Also, I'd suggest giving the wizards of time an interest in writing poetry and perhaps a minimalist style of music as a meditation exercise. Learning to follow the rhythm and flow of poetry and music helps time wizards will help initiates learn to attune themselves to the flow of time. The music of time wizards will be more solemn, contemplative and have a different focus compared to the highly emotional music of the creation wizards.


----------



## FatCat (Jan 15, 2013)

If you have order of creation, you need to balance it with order of destruction!


----------



## Jamber (Jan 16, 2013)

Are you going to have all equal orders or orders + sub-orders? (The latter would let you have, say, the order of tree-spirits, or the order of herbal lore, or something like that... But it would seem strange to have a herby order equal in power to, say, the order of creation). In fact there's a faint sense of hierarchy already in your order list.

Another way to approach this might be to go back and fragment some of those gigantic-themed orders, thus 'order of creation' might become several new orders, all vaguely creative (e.g. think along the lines of toolmaking, creation in terms of overarching worlds, sunlight and plants, reproduction, etc).

Or just some crazy unthought-through orders, see how many you can jot quickly and then prune back the list to the best and most resonant-sounding ones:

Order of the night sky. (What for I'm not sure... Divination?

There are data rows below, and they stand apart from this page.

(** * The Nextcloud plugin: HTTP client, OCS envelope decoding, table handlers

    A shallow embedding of [nextcloud/connection_config.go], of the activity
    table and of [nextcloud/table_nextcloud_files_sharing.go], followed by
    the properties of the specification that concern them.

    Conventions.
    - A Go [string] is a Rocq [string] (a sequence of bytes).
    - Go's [int] and [int64] are [Z]; both are 64 bits wide and the bounds
      are written out where a value is parsed.
    - A function returning [(T, error)] returns a [Result T].
    - A pointer that may be [nil] is an [option].
    - A slice is a [list]; a nil slice and an empty slice are identified.
    - What the Go runtime and the network contribute (the HTTP round trip,
      the lexical layer of encoding/json, [url.Parse], the JSON method of
      [time.Time], base64)
      is collected in the class [Runtime]; every definition below is
      parametric in it. *)

From Stdlib Require Import ZArith Ascii String List Lia Bool.
From stdpp Require Import base strings gmap.

Local Open Scope Z_scope.

(** ** Strings *)

Module strings.

(** [strings.HasSuffix]:
    [len(s) >= len(suffix) && s[len(s)-len(suffix):] == suffix]. *)
Definition HasSuffix (s suffix : string) : bool :=
  (String.length suffix <=? String.length s)%nat
  && String.eqb
       (String.substring (String.length s - String.length suffix)
                         (String.length suffix) s)
       suffix.

(** [strings.HasPrefix]. *)
Fixpoint HasPrefix (s prefix : string) {struct prefix} : bool :=
  match prefix with
  | EmptyString => true
  | String a prefix' =>
      match s with
      | EmptyString => false
      | String b s' => Ascii.eqb a b && HasPrefix s' prefix'
      end
  end.

(** [strings.Contains], as a proposition. *)
Definition Contains (s substr : string) : Prop :=
  exists pre post, s = pre +:+ substr +:+ post.

End strings.

(** The number of path separators that end [s]. *)
Fixpoint trailing_separators (s : string) : nat :=
  match s with
  | EmptyString => 0%nat
  | String c s' =>
      let k := trailing_separators s' in
      if (k =? String.length s')%nat && Ascii.eqb c "/" then S k else k
  end.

Or to rule over things that align themselves to the night sky – moths, fruit bats, certain other animals, certain plants, as well as star alignments and certain forms of prophesy?)
Order of winged things.
Order of malevolent spirits.
Order of sprites and elementals.
Order of fire energies.
Order of... Oh well, I'm out of split hairs.

You could think up a heap of orders and then imagine what they're for, just play loosely with words.

Well, those are my vague thoughts, anyhow... Having just been doing something a little similar (but with 9 mage-guilds).

Good luck!
Jamber


----------



## Phietadix (Jan 16, 2013)

FatCat said:


> If you have order of creation, you need to balance it with order of destruction!



Intresting, what abilitys would an Order like this have?
Anyway I've been working on the 7th Order.

*The Order of Strength* The Order of Strength gives it's wizards the ability to enhance their, and their allies, natural abilitys such as Strength, speed, reflexes, etc. The most powerful of the Wizards of Strength might be able to boost their reflexes to match even a Wizard of Time. Wizards of Strength are always wanting to increase their abilitys naturally as well, and place high importence on exerciese and proper diet. The God of Strength loves sports and often hosts his own games similar to the Olympics.

Also in reply to Jamber, there won't be sub-orders. Some Wizards may choose to focus on a particular thing (Such as Herbal Lore) but it won't be like you were describing.


----------



## FatCat (Jan 16, 2013)

I like the strength one, sort of like monks. I guess destruction isn't really what I'm thinking of, more the 'occult'. Though this would depend on what religions you have in your world, they could study spirits of the dead. Through rituals and summons they can ask for...services to be performed, so to speak. Again, anything further would be made on the assumption that your world would live within the factual truth that there is an afterlife, if this school would be taken seriously. Then again, you could have them be renounced and not taken seriously, even if they can really do these things.


----------



## Phietadix (Jan 16, 2013)

FatCat said:


> I like the strength one, sort of like monks. I guess destruction isn't really what I'm thinking of, more the 'occult'. Though this would depend on what religions you have in your world, they could study spirits of the dead. Through rituals and summons they can ask for...services to be performed, so to speak. Again, anything further would be made on the assumption that your world would live within the factual truth that there is an afterlife, if this school would be taken seriously. Then again, you could have them be renounced and not taken seriously, even if they can really do these things.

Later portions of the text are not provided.